◆ WORK TO COMPLETE
Look at each line of the listing. Copy those that hold the string "Definition".

»»

(** * Job aggregation and relevance scoring (backend/app/job_search.py)

    A shallow embedding of the job-search module: keyword generation,
    the three source adapters, merge and de-duplication, relevance
    scoring and the ranking entry point.

    Modelling conventions.
    - Python text is modelled by [string] (8-bit characters).  [lower],
      [strip] and [split] act on the ASCII range as CPython does; the
      characters above 127 are kept as they are, so statements about
      case folding speak about ASCII text.
    - JSON-shaped Python values are the inductive [pyval]; floating-point
      numbers are not part of the model.  A Python [dict] is an
      association list in insertion order.
    - A Python [set] of strings is a [gset string]; the order in which
      [list(set)] enumerates it is supplied by the environment.
    - The HTTP providers are supplied by the environment as functions of
      the ordinal of the call, the keyword and the location. *)

From Stdlib Require Import ZArith Ascii String DecimalString.
From stdpp Require Import base decidable option list sorting gmap sets strings.

Local Open Scope Z_scope.
Set Warnings "-register-all".

(** ** Text primitives *)

Module PyStr.

(** [str.isspace] on the ASCII range: TAB, LF, VT, FF, CR, the four
    separators 0x1c..0x1f and the blank. *)
Definition is_space (c : ascii) : bool :=
  let n := nat_of_ascii c in
  ((9 <=? n)%nat && (n <=? 13)%nat)
  || ((28 <=? n)%nat && (n <=? 31)%nat)
  || (n =? 32)%nat.

Definition lower_char (c : ascii) : ascii :=
  let n := nat_of_ascii c in
  if ((65 <=? n)%nat && (n <=? 90)%nat) then ascii_of_nat (n + 32) else c.

(** [s.lower()] *)
Fixpoint lower (s : string) : string :=
  match s with
  | EmptyString => EmptyString
  | String c s' => String (lower_char c) (lower s')
  end.

(** [s.lstrip()] *)
Fixpoint lstrip (s : string) : string :=
  match s with
  | EmptyString => EmptyString
  | String c s' => if is_space c then lstrip s' else s
  end.

(** [s.rstrip()] *)
Fixpoint rstrip (s : string) : string :=
  match s with
  | EmptyString => EmptyString
  | String c s' =>
      match rstrip s' with
      | EmptyString => if is_space c then EmptyString else String c EmptyString
      | r => String c r
      end
  end.

(** [s.strip()] *)
Definition strip (s : string) : string := rstrip (lstrip s).

(** [s.split()]: the maximal runs of non-blank characters, in order.
    [cur] is the run being read. *)
Fixpoint split_go (cur : string) (s : string) : list string :=
  match s with
  | EmptyString => if String.eqb cur "" then [] else [cur]
  | String c s' =>
      if is_space c
      then (if String.eqb cur "" then [] else [cur]) ++ split_go "" s'
      else split_go (cur +:+ String c "") s'
  end.

Definition split (s : string) : list string := split_go "" s.

(** [sub in s] on strings. *)
Fixpoint contains (s sub : string) : bool :=
  String.prefix sub s
  || match s with
     | EmptyString => false
     | String _ s' => contains s' sub
     end.

(** [s[:n]] *)
Fixpoint take (n : nat) (s : string) : string :=
  match n, s with
  | O, _ => EmptyString
  | _, EmptyString => EmptyString
  | S n', String c s' => String c (take n' s')
  end.

(** [x in [a, b, ...]] for a list of string literals. *)
Definition among (x : string) (l : list string) : bool :=
  bool_decide (x ∈ l).

End PyStr.

(** ** Python values *)

Inductive pyval : Type :=
| PNone
| PBool (b : bool)
| PInt (z : Z)
| PStr (s : string)
| PList (l : list pyval)
| PDict (d : list (string * pyval)).

(** A Python [dict] with string keys, in insertion order. *)
Definition dict : Type := list (string * pyval).

Module Py.

(** Truth value of an object, as used by [if x] and [x and ...]. *)
Definition truthy (v : pyval) : bool :=
  match v with
  | PNone => false
  | PBool b => b
  | PInt z => negb (z =? 0)
  | PStr s => negb (String.eqb s "")
  | PList l => match l with [] => false | _ => true end
  | PDict d => match d with [] => false | _ => true end
  end.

««

◆ PROBLEM SOLUTION
Definition is_space (c : ascii) : bool :=
Definition lower_char (c : ascii) : ascii :=
Definition strip (s : string) : string := rstrip (lstrip s).
Definition split (s : string) : list string := split_go "" s.
Definition among (x : string) (l : list string) : bool :=
Definition dict : Type := list (string * pyval).
Definition truthy (v : pyval) : bool :=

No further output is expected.